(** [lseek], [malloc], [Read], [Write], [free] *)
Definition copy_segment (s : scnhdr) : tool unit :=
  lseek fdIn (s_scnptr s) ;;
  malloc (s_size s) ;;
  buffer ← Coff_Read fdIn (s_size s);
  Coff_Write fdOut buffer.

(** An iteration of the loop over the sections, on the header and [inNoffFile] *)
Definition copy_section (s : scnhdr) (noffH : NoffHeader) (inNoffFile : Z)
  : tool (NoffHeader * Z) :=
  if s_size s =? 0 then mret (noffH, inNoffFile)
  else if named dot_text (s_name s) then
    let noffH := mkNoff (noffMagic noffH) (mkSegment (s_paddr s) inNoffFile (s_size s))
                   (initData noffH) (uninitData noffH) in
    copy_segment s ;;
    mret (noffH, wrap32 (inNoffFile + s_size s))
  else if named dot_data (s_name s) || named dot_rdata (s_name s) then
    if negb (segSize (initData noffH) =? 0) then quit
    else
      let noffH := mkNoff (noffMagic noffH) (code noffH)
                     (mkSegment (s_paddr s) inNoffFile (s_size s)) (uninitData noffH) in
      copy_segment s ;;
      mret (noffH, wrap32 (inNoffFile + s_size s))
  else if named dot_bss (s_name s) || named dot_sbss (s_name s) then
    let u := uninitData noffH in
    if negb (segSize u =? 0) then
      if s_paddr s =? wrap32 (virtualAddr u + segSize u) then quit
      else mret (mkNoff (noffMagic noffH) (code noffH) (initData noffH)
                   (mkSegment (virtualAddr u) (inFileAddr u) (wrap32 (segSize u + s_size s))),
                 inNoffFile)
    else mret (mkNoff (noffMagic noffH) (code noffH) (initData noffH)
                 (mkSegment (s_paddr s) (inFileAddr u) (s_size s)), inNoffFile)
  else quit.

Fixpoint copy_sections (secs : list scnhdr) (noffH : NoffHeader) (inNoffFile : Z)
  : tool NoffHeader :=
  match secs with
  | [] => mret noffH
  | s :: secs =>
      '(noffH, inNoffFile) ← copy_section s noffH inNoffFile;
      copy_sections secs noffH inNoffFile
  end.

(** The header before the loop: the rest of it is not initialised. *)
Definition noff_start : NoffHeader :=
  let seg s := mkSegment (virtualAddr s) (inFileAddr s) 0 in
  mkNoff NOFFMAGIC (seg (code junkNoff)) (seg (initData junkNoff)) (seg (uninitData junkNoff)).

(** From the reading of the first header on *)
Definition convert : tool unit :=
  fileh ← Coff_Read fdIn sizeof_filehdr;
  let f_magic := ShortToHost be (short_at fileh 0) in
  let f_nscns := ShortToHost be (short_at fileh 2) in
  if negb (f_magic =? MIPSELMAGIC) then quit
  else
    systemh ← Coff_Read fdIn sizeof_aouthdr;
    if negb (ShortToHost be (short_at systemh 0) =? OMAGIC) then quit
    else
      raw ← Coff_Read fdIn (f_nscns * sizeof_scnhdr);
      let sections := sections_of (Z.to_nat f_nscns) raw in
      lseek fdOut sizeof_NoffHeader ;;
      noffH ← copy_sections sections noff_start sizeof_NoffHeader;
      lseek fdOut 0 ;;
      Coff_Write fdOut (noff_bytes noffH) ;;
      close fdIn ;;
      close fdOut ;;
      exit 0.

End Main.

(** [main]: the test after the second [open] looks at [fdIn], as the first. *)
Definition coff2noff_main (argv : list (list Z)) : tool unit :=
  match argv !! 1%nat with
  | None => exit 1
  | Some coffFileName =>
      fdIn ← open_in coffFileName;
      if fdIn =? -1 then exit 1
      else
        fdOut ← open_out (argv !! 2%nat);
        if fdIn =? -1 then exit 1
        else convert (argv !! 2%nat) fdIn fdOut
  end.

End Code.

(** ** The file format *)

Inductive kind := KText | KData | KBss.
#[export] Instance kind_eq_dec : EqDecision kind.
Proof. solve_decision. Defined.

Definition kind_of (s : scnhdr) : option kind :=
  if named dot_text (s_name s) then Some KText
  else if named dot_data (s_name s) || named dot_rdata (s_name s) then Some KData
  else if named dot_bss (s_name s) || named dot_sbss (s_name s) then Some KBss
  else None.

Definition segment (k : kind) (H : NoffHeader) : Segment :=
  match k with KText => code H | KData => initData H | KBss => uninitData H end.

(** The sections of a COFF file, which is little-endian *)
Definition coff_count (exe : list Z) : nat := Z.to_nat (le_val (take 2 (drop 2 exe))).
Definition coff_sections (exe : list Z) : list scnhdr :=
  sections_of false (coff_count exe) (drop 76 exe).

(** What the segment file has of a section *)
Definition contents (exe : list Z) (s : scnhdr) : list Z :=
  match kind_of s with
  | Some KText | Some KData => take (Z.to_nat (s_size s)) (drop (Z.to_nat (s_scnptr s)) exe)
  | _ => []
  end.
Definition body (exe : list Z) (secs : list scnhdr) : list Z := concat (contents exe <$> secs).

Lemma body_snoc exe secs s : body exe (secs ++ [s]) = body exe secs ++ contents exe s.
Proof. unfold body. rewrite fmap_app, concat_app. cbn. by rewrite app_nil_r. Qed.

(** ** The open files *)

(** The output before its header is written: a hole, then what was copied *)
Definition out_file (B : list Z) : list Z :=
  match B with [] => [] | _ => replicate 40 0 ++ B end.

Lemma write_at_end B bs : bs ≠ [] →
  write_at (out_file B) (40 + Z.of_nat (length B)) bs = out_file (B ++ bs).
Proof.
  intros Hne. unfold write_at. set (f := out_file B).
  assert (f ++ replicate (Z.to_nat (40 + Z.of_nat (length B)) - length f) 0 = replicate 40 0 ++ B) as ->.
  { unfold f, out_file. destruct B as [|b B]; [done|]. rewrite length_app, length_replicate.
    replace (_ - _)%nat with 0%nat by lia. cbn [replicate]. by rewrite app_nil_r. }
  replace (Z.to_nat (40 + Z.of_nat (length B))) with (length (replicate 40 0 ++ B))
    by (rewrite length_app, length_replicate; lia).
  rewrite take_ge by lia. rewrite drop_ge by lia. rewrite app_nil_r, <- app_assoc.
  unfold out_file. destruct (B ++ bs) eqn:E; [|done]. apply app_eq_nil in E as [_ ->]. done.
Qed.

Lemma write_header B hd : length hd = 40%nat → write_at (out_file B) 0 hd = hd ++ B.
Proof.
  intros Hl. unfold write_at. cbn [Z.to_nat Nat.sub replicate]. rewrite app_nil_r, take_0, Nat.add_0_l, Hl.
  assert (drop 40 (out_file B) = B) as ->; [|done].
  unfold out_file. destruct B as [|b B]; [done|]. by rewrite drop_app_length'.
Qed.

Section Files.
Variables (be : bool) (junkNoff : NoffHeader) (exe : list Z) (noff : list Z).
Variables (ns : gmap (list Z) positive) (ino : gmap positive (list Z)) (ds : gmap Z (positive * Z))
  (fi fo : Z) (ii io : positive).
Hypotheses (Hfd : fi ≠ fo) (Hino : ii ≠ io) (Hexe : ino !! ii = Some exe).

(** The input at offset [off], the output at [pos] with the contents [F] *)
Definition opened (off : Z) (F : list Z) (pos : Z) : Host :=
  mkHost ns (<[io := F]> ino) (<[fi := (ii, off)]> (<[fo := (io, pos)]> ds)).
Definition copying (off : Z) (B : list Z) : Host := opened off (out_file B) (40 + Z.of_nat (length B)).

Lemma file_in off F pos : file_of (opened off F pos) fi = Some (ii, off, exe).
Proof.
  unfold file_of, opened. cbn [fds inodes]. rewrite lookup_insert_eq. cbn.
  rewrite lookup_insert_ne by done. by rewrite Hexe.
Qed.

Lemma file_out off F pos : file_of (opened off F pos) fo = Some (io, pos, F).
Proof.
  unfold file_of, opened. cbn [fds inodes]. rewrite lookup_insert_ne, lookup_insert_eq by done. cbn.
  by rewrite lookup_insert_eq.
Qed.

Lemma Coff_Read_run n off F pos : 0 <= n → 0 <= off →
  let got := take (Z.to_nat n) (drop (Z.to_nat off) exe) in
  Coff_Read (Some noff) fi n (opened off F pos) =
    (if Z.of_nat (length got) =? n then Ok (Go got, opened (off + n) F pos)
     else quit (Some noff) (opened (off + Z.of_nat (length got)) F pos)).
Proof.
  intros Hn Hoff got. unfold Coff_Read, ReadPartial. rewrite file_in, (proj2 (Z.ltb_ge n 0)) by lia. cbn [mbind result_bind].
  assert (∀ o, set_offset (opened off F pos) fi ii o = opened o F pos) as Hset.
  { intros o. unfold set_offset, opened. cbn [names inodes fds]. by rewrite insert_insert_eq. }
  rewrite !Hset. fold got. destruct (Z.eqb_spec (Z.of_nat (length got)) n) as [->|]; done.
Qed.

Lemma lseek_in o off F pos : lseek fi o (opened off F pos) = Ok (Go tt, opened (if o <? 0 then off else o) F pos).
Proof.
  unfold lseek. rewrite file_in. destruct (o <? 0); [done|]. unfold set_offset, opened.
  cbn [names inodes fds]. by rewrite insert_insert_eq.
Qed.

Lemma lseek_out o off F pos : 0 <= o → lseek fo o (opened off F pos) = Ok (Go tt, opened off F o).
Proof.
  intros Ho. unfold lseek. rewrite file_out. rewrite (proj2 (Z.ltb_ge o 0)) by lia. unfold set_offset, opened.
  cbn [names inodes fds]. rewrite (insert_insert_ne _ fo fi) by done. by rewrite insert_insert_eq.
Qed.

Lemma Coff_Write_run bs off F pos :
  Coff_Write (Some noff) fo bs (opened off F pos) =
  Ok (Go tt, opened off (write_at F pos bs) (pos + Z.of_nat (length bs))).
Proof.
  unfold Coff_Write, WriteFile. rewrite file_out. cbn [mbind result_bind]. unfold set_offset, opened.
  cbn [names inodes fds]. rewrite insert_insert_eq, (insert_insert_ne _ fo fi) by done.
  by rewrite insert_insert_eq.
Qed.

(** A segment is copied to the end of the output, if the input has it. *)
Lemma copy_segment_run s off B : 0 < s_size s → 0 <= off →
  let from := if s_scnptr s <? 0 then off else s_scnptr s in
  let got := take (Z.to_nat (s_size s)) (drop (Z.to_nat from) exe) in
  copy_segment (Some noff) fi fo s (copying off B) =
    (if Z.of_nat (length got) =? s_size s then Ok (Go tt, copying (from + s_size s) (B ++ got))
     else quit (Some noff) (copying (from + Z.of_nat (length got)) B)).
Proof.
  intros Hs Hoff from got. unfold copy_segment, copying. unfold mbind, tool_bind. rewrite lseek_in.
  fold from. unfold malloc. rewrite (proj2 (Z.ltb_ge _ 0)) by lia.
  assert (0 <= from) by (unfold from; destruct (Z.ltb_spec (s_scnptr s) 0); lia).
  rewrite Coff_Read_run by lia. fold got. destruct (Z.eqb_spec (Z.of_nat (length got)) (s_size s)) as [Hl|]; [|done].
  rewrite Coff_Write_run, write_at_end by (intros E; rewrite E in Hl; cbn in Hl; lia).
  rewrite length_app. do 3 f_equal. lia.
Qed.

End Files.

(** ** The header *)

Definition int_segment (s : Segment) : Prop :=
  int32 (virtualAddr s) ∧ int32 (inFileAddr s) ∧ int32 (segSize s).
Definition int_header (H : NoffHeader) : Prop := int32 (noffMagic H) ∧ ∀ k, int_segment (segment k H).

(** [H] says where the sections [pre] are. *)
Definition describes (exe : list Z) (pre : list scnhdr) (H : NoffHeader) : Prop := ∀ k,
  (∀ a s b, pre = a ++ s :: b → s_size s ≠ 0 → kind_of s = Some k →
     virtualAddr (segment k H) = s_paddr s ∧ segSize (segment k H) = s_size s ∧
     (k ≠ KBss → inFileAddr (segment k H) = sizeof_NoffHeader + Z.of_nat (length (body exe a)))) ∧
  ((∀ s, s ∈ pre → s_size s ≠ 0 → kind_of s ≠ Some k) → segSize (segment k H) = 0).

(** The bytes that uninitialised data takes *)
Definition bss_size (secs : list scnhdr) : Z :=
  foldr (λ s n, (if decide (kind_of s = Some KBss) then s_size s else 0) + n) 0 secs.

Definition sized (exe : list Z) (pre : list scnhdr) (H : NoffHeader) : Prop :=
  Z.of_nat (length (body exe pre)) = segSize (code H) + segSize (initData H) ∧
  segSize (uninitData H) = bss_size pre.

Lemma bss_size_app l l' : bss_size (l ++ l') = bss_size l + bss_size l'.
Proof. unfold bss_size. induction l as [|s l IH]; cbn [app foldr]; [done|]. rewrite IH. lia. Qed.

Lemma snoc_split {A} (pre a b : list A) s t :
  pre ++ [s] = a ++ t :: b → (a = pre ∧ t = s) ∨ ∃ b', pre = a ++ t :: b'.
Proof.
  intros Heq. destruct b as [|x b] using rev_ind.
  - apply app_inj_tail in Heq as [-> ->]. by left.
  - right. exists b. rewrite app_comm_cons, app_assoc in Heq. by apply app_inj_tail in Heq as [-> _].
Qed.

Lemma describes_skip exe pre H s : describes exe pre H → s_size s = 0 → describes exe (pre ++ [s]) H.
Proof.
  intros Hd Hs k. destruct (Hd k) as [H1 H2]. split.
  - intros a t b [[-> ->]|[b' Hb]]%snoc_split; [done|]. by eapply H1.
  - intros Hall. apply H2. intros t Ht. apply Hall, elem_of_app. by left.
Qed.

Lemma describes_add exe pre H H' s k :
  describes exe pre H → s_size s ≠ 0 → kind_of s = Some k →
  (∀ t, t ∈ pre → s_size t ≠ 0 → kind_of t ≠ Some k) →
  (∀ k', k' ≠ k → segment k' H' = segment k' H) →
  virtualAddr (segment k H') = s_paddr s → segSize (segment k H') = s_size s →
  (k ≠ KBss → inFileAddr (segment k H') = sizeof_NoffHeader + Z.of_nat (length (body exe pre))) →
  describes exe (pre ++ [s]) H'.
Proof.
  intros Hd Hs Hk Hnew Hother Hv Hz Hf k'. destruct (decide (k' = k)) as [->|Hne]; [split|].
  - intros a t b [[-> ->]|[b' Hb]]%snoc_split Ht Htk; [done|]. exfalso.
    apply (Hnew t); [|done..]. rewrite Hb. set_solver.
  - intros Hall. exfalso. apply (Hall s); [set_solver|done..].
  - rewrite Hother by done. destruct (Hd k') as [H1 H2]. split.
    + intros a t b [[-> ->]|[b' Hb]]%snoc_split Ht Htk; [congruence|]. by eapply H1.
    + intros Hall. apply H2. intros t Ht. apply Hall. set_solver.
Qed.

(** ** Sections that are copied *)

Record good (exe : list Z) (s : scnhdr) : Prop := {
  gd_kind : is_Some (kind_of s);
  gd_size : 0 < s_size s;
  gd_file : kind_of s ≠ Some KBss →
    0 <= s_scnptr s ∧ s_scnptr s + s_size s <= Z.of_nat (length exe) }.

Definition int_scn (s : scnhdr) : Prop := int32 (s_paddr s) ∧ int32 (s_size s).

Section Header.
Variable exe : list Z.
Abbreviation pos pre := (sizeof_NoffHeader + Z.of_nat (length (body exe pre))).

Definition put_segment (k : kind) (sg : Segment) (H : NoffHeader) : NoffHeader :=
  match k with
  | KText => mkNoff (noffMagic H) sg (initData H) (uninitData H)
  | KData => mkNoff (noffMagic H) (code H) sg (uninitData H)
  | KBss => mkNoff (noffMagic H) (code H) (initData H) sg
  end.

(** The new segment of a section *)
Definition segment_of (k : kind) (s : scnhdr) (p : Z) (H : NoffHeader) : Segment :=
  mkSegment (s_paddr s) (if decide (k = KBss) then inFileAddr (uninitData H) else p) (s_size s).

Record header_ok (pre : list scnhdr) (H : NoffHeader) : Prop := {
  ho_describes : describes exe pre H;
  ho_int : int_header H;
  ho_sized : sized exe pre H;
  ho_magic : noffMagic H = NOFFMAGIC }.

################

* **Your task**: Word for word, restate the lines above from the line containing "describes exe (pre ++ [s]) H'." through the line containing "- rewrite Hother", with both included and nothing else.

* **Response for this exercise**:
  describes exe (pre ++ [s]) H'.
Proof.
  intros Hd Hs Hk Hnew Hother Hv Hz Hf k'. destruct (decide (k' = k)) as [->|Hne]; [split|].
  - intros a t b [[-> ->]|[b' Hb]]%snoc_split Ht Htk; [done|]. exfalso.
    apply (Hnew t); [|done..]. rewrite Hb. set_solver.
  - intros Hall. exfalso. apply (Hall s); [set_solver|done..].
  - rewrite Hother by done. destruct (Hd k') as [H1 H2]. split.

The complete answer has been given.